The moral pieces of the child obesity puzzle
If child obesity were simple it would not generate the flurry of articles and discussions it does. Victoria University of Wellington's Snita Ahir-Knight examines two pieces of the puzzle.
Child obesity has been getting media coverage again. The flurry of articles has been prompted by an international UNICEF report. It is reported New Zealand has the second-highest rate of child obesity in the OECD.
Factors that may contribute to child obesity have been reported to include poverty, a lack of knowing what nutrition children need, food advertising and sedentary lifestyles.
Various solutions have been raised to prevent obesity and help to lose weight, such as practical steps for parents, taxing junk food and sugary drinks, banning food on public transport, and surgery.

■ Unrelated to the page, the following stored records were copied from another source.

(** A thread that waits, waits for one that can step. *)
Lemma live_progress s i th : live_ok s -> threads s !! i = Some th -> finished th = false -> exists s', run_step s s'.
Proof.
  intros [HL _ _ _ _ _] Hth Hf.
  assert (Hstep : forall j x, threads s !! j = Some x -> is_Some (advance j x (shared s)) -> exists s', run_step s s').
  { intros j x Hx [[r' x'] E]. eexists. by econstructor. }
  assert (Hu : forall k, writer (shared s) = Some k -> exists s', run_step s s').
  { intros k Hk. apply (lk_writer _ _ HL) in Hk as (x & Hx & Hin). apply (Hstep k x Hx). by destruct x. }
  destruct th as [m|m|m h| | |hit| | |live| | |hd|l h|[|m l] h|m l h|]; try done; try (apply (Hstep i _ Hth); done).
  - destruct (writer (shared s)) as [k|] eqn:Ew; [by apply (Hu k)|]. apply (Hstep i _ Hth). cbn. by rewrite Ew.
  - destruct (writer (shared s)) as [k|] eqn:Ew; [by apply (Hu k)|].
    destruct (decide (readers (shared s) = ∅)) as [Er|Er].
    + apply (Hstep i _ Hth). cbn. by rewrite decide_True.
    + apply set_choose_L in Er as [k Hk]. apply (lk_readers _ _ HL) in Hk as (x & Hx & Hin). apply (Hstep k x Hx). by destruct x.
  - destruct (table_lock (shared s)) as [k|] eqn:Ew.
    + apply (lk_table _ _ HL) in Ew as (x & Hx & Hin). apply (Hstep k x Hx). by destruct x as [| | | | | | | | | | | | |[|]| |].
    + apply (Hstep i _ Hth). cbn. by rewrite Ew.
Qed.

Lemma all_finished_or ts : Forall (fun th => finished th = true) ts \/ exists i th, ts !! i = Some th /\ finished th = false.
Proof.
  destruct (decide (Forall (fun th => finished th = true) ts)) as [|Hn]; [by left|right].
  apply (not_Forall_Exists _) in Hn. apply Exists_exists in Hn as (th & Hin & Hf). apply list_elem_of_lookup in Hin as [i Hi].
  exists i, th. split; [done|]. by apply not_true_is_false.
Qed.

Child obesity has also been recognised in the government’s plan to improve child wellbeing and help children out of poverty. The plan, announced earlier this year, includes development of a programme to promote healthy eating and physical activity in schools.
Some pieces of the puzzle
Child obesity is a medical matter. It is a matter for health because being obese may be a risk factor, now and later in life, for health conditions such as diabetes, heart disease and joint problems.
Child obesity is a political matter. It is a matter for policy and politics because wider social and economic factors, such as inequalities, may impact on children being obese.

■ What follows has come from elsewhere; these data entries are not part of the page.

Lemma ip_lt_plain x y : plain x -> plain y -> ip_lt x y = (score x <? score y)%Z.
Proof.
  intros Hx Hy. unfold ip_lt.
  assert (Hmx : mask x = DEFAULT_MASK_VALUE) by (by destruct Hx as (? & ? & ? & ? & ->)).
  assert (Hmy : mask y = DEFAULT_MASK_VALUE) by (by destruct Hy as (? & ? & ? & ? & ->)).
  rewrite scores_full, !weighted_sum_plain by (try done; repeat (constructor; [lia|]); constructor).
  assert (Hz : forall z i, plain z -> 10 <= i < 12 -> octet z i = 0%Z).
  { intros z i (a & b & c & d & ->) Hi. unfold octet. cbn [octets].
    rewrite lookup_app_l, lookup_replicate_2 by (rewrite ?length_replicate; lia). done. }
  rewrite !octet_score_full by (done || lia). rewrite !Hz by (done || lia).
  cbn [fst snd]. change (is_v4_mapped_prefix_octet_pair 0 0) with true. rewrite !andb_true_r.
  rewrite !Z.mul_0_r, !Z.add_0_r, !Z.add_0_l. destruct (score x =? score y)%Z eqn:E; [|done].
  bool_prop. symmetry. apply Z.ltb_ge. lia.
Qed.

Lemma weight_plain x : plain x -> weight x = 16.
Proof. by intros (a & b & c & d & ->). Qed.

(** A list of plain addresses in strictly increasing score. *)
Inductive sorted_plain : list ip_representation -> Prop :=
| sorted_nil : sorted_plain []
| sorted_cons x l : plain x -> sorted_plain l -> Forall (fun y => (score x < score y)%Z) l ->
    sorted_plain (x :: l).

Lemma sorted_all_plain l : sorted_plain l -> Forall plain l.
Proof. by induction 1; constructor. Qed.

Definition has_score (z : Z) (l : list ip_representation) : Prop := Exists (fun x => score x = z) l.

Lemma has_score_above z x l : Forall (fun y => (score x < score y)%Z) l -> (z <= score x)%Z -> ~ has_score z l.
Proof.
  intros Hl Hz Hs. induction Hs as [y l Hy|y l Hs IH]; inversion Hl; subst; [lia|auto].
Qed.

Lemma set_find_plain k l :
  plain k -> sorted_plain l -> is_Some (set_find k l) <-> has_score (score k) l.
Proof.
  intros Hk. induction 1 as [|x l Hx Hl IH Hlt]; simpl.
  { split; [by intros [? ?]|by intros ?%Exists_nil]. }
  rewrite !ip_lt_plain by done. unfold has_score. rewrite Exists_cons. fold (has_score (score k) l).
  destruct (score x <? score k)%Z eqn:E1; bool_prop.
  { rewrite IH. split; [by right|]. intros [?|?]; [lia|done]. }
  destruct (score k <? score x)%Z eqn:E2 in |- *; bool_prop.
  - split; [by intros [? ?]|]. intros [?|Hs]; [lia|]. exfalso.
    by eapply (has_score_above (score k)) in Hlt; [|lia].
  - split; [|eauto]. intros _. left. lia.
Qed.

Lemma set_insert_plain k l :
  plain k -> sorted_plain l ->
  sorted_plain (set_insert k l) /\ forall z, has_score z (set_insert k l) <-> z = score k \/ has_score z l.
Proof.
  intros Hk. induction 1 as [|x l Hx Hl IH Hlt]; cbn [set_insert].
  { split; [by repeat constructor|]. intros z. unfold has_score. rewrite Exists_cons. intuition. }
  rewrite !ip_lt_plain by done. destruct IH as [IHs IHz].
  destruct (score x <? score k)%Z eqn:E1; bool_prop.
  - split.
    + constructor; [done..|]. apply Forall_forall. intros y Hy.
      assert (Hsy : has_score (score y) (set_insert k l)) by (apply Exists_exists; eauto).
      apply IHz in Hsy as [->|Hsy]; [done|]. apply Exists_exists in Hsy as (w & Hw & <-).
      rewrite Forall_forall in Hlt. by apply Hlt.
    + intros z. unfold has_score in *. rewrite !Exists_cons, IHz. tauto.
  - destruct (score k <? score x)%Z eqn:E2 in |- *; bool_prop.
    + split; [|intros z; unfold has_score; rewrite !Exists_cons; intuition].
      constructor; [done|by constructor|]. constructor; [done|].
      eapply Forall_impl; [exact Hlt|]. simpl. lia.
    + split; [by constructor|]. intros z. unfold has_score. rewrite !Exists_cons.
      assert (score x = score k) by lia. intuition congruence.
Qed.

Lemma set_erase_plain k l :
  plain k -> sorted_plain l ->
  sorted_plain (set_erase k l) /\ forall z, has_score z (set_erase k l) <-> z <> score k /\ has_score z l.
Proof.
  intros Hk. induction 1 as [|x l Hx Hl IH Hlt]; cbn [set_erase].
  { split; [constructor|]. intros z. unfold has_score. rewrite Exists_nil. tauto. }
  rewrite !ip_lt_plain by done. destruct IH as [IHs IHz].
  destruct (score x <? score k)%Z eqn:E1; bool_prop.
  - split.
    + constructor; [done..|]. apply Forall_forall. intros y Hy.
      assert (Hsy : has_score (score y) (set_erase k l)) by (apply Exists_exists; eauto).
      apply IHz in Hsy as [_ Hsy]. apply Exists_exists in Hsy as (w & Hw & Hs).
      rewrite Forall_forall in Hlt. apply Hlt in Hw. lia.
    + intros z. unfold has_score in *. rewrite !Exists_cons, IHz. intuition lia.
  - destruct (score k <? score x)%Z eqn:E2 in |- *; bool_prop.
    + split; [by constructor|]. intros z. split; [|tauto]. intros Hs. split; [|done]. intros ->.
      unfold has_score in Hs. rewrite Exists_cons in Hs. destruct Hs as [?|Hs]; [lia|].
      by eapply (has_score_above (score k)) in Hlt; [|lia].
    + split; [done|]. intros z. unfold has_score. rewrite Exists_cons.
      assert (score x = score k) by lia. split; [|intuition congruence].
      intros Hs. split; [|by right]. intros ->. by eapply (has_score_above (score k)) in Hlt; [|lia].
Qed.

Child obesity is also a mental and moral matter.
First, the mental
Child obesity is a mental matter because distress may be a link to becoming obese. Erik Hemmingsson is a researcher in obesity who has proposed a new model. His model says emotional distress is a fundamental link between a disadvantaged environment and putting on weight.
It goes something like this – socioeconomic disadvantages cause distress to a child. A child at particular risk is exposed to such things as a lack of support and has unmet emotional needs. The experiences the child faces increase their distress, which may include low self-esteem, negative self-belief and powerlessness. They do not have adequate resilience to cope, so this leads to emotional overload. They cope by eating high calorific foods. Stress negatively impacts on biological weight gaining effects too, such as impacting their metabolic signals. This leads to weight gain. The weight gain causes negative consequences, which makes the distress worse for them. They cope by eating more high calorific foods. Stress negatively impacts further on biological weight gaining effects in their body. This results in their gaining more weight.
More research is needed to fully test Hemmingsson’s model. But it does not seem far-fetched.
Socioeconomic disadvantages cause distress – the Child Poverty Action Group and the New Zealand Psychological Society examined the negative impact poverty has on children’s mental health. And there is research to show a link between stress and unhealthy eating in children.
Any initiative to reduce child obesity must not risk ignoring this potential piece of the puzzle.
Disadvantaged environments need to be tackled. And providing the conditions for children to build resilience and coping skills also needs to be considered.
Second, the moral
Child obesity is a moral matter because being fat is viewed by some as a moral failing by the individual. Once some societies viewed fat people as happy, wealthy and powerful. Those who are fat may now be viewed as unattractive, lazy and sinful - gluttonous. They may be viewed as not conforming to the social norm of being thin and physically fit - they are deviant.
Being fat is stigmatised by many because those who are fat are viewed as individually responsible for their predicament. If they ate healthier and were more active, they would not be fat. Or with children, their parents are responsible for the child’s predicament. If the parents gave their children healthier foods and did not drive them to school, the child would not be fat.
Many may say that sometimes simple solutions are all that are needed. But most often than not, child obesity is much more complex. There is more to the story than individual choices and parenting. It is then not only unkind, but a mistake to stigmatise children who are obese and their parents.
Any initiative to reduce child obesity must not risk - even inadvertently - perpetuating this stigmatising view. Stigma needs to be tackled. And when analysing any initiative, the risk of perpetuating stigma needs to be considered and addressed too.
If child obesity were simple it would not generate the flurry of articles and discussions it does. I have pointed out two pieces of the puzzle but I am sure there are more. And complex matters require complex solutions.